From the entries below, retype only the lines from the one with "MeterType := 0x400%Z." through the one with "Proof. solve_decision. Defined.", exactly as written.
____________________
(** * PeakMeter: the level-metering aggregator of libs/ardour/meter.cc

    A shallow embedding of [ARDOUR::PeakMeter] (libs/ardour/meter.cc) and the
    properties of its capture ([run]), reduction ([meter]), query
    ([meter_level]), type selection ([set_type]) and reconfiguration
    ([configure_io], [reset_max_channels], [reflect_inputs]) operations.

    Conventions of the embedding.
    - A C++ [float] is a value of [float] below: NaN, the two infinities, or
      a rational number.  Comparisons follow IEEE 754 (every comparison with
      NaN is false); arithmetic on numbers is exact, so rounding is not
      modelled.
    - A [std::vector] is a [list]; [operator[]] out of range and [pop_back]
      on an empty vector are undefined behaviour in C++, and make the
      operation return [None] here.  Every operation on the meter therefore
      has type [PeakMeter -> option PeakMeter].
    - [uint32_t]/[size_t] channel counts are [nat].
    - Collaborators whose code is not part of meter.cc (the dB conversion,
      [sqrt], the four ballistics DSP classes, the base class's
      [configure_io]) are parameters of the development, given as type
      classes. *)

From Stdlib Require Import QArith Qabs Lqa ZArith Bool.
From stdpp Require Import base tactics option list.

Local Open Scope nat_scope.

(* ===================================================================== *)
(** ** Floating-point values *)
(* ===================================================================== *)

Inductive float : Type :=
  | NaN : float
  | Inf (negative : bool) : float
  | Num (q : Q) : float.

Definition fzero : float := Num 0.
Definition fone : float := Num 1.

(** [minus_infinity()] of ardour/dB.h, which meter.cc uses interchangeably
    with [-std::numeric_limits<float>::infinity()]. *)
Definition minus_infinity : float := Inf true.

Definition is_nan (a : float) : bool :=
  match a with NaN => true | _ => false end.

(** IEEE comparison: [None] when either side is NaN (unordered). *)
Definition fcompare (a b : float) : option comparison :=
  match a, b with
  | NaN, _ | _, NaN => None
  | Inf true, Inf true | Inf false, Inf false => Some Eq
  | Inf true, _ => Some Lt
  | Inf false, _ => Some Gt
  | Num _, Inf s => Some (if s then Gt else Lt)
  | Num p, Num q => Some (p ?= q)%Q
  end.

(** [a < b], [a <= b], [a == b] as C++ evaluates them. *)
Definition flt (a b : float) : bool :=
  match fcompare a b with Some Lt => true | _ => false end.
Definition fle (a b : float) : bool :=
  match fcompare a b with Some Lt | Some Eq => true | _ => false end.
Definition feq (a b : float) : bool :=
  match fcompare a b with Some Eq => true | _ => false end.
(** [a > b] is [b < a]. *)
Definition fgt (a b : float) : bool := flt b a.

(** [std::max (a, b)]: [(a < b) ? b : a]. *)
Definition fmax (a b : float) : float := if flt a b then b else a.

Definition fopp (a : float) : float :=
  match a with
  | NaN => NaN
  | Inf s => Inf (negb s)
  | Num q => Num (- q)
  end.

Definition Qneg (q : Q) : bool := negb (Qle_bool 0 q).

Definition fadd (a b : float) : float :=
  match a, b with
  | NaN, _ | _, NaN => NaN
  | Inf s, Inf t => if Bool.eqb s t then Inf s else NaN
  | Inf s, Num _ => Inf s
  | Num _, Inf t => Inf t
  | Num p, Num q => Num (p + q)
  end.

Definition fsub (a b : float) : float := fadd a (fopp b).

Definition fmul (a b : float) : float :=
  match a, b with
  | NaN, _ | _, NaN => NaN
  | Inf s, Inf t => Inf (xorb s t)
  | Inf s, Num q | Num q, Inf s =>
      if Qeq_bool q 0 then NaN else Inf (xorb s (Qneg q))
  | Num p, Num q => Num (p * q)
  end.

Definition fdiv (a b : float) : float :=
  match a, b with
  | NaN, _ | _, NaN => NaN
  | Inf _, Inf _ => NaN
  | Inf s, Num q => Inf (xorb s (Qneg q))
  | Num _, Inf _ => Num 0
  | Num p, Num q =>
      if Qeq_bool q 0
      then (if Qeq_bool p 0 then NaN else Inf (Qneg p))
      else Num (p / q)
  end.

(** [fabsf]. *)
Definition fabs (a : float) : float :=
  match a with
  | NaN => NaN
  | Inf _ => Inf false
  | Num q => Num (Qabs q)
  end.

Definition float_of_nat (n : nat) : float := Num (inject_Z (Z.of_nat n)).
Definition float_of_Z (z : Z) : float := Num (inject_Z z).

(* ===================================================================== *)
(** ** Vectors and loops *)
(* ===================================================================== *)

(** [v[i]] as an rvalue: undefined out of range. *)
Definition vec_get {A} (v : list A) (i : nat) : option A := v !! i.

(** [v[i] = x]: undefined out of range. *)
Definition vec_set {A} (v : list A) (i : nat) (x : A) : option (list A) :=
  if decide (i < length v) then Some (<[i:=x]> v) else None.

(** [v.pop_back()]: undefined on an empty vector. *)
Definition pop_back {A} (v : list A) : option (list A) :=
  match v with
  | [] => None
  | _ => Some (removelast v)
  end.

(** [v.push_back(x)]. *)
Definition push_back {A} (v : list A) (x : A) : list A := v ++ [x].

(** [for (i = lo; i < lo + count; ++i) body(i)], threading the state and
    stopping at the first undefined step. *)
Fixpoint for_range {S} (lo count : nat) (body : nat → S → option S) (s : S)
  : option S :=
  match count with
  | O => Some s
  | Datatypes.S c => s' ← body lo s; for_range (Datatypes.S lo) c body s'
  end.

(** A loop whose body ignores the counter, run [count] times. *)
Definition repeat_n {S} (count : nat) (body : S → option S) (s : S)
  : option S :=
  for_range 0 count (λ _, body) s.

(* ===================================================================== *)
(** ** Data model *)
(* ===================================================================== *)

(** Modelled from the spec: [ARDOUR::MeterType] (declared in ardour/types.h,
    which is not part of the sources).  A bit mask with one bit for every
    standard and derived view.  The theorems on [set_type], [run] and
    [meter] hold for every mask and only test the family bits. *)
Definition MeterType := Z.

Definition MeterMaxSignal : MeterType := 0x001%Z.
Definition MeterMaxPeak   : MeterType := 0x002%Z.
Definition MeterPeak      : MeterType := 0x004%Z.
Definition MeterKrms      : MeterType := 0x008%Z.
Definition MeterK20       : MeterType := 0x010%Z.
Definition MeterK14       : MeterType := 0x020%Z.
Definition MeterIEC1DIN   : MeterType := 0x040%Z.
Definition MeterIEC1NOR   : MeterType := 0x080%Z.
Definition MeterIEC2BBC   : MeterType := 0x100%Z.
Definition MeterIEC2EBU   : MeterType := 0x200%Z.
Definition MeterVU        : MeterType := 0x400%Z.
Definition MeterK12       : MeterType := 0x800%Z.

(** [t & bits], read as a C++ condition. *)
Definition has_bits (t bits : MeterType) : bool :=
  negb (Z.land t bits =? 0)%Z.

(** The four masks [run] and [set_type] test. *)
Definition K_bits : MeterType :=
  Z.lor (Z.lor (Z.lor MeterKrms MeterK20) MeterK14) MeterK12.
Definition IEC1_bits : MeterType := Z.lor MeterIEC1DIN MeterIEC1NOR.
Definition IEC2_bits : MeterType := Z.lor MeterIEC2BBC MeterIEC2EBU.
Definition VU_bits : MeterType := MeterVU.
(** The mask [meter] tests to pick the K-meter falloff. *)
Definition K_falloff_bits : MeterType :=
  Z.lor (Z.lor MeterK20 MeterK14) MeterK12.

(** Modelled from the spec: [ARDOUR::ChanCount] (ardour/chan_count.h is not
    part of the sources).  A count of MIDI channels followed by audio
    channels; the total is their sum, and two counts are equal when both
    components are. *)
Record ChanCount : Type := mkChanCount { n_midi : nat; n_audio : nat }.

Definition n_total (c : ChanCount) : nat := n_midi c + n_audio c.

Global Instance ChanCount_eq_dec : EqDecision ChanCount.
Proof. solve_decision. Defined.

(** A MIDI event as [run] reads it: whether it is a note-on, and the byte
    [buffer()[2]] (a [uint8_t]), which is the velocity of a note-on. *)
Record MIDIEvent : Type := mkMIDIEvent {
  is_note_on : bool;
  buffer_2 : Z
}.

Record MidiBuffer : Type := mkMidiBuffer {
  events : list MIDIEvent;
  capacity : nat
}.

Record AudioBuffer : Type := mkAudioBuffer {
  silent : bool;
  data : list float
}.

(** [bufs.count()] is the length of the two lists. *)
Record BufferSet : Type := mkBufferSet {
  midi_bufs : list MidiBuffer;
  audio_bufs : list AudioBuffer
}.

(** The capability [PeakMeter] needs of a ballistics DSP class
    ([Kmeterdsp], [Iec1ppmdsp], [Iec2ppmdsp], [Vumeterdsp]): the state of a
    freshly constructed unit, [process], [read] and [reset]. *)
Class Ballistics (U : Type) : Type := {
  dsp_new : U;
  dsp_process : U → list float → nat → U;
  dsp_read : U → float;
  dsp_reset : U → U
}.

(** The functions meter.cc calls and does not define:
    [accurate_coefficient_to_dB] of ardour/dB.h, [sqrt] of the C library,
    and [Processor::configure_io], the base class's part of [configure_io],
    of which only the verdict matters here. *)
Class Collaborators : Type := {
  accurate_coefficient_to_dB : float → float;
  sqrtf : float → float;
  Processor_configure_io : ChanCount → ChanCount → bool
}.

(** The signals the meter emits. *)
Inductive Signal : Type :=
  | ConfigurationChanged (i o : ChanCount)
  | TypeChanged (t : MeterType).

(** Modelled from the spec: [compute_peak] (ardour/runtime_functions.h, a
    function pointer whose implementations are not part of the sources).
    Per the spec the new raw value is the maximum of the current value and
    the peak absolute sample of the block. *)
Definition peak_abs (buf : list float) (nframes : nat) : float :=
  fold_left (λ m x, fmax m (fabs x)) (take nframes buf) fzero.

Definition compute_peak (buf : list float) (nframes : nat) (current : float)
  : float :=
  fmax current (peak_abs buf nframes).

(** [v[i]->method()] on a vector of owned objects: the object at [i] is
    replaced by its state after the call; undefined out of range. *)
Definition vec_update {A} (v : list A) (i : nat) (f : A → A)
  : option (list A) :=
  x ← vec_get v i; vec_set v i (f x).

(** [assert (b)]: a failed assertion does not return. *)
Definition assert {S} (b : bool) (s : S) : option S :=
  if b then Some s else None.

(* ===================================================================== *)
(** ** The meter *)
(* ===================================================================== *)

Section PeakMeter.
____________________
* Answer to this exercise:
Definition MeterVU        : MeterType := 0x400%Z.
Definition MeterK12       : MeterType := 0x800%Z.

(** [t & bits], read as a C++ condition. *)
Definition has_bits (t bits : MeterType) : bool :=
  negb (Z.land t bits =? 0)%Z.

(** The four masks [run] and [set_type] test. *)
Definition K_bits : MeterType :=
  Z.lor (Z.lor (Z.lor MeterKrms MeterK20) MeterK14) MeterK12.
Definition IEC1_bits : MeterType := Z.lor MeterIEC1DIN MeterIEC1NOR.
Definition IEC2_bits : MeterType := Z.lor MeterIEC2BBC MeterIEC2EBU.
Definition VU_bits : MeterType := MeterVU.
(** The mask [meter] tests to pick the K-meter falloff. *)
Definition K_falloff_bits : MeterType :=
  Z.lor (Z.lor MeterK20 MeterK14) MeterK12.

(** Modelled from the spec: [ARDOUR::ChanCount] (ardour/chan_count.h is not
    part of the sources).  A count of MIDI channels followed by audio
    channels; the total is their sum, and two counts are equal when both
    components are. *)
Record ChanCount : Type := mkChanCount { n_midi : nat; n_audio : nat }.

Definition n_total (c : ChanCount) : nat := n_midi c + n_audio c.

Global Instance ChanCount_eq_dec : EqDecision ChanCount.
Proof. solve_decision. Defined.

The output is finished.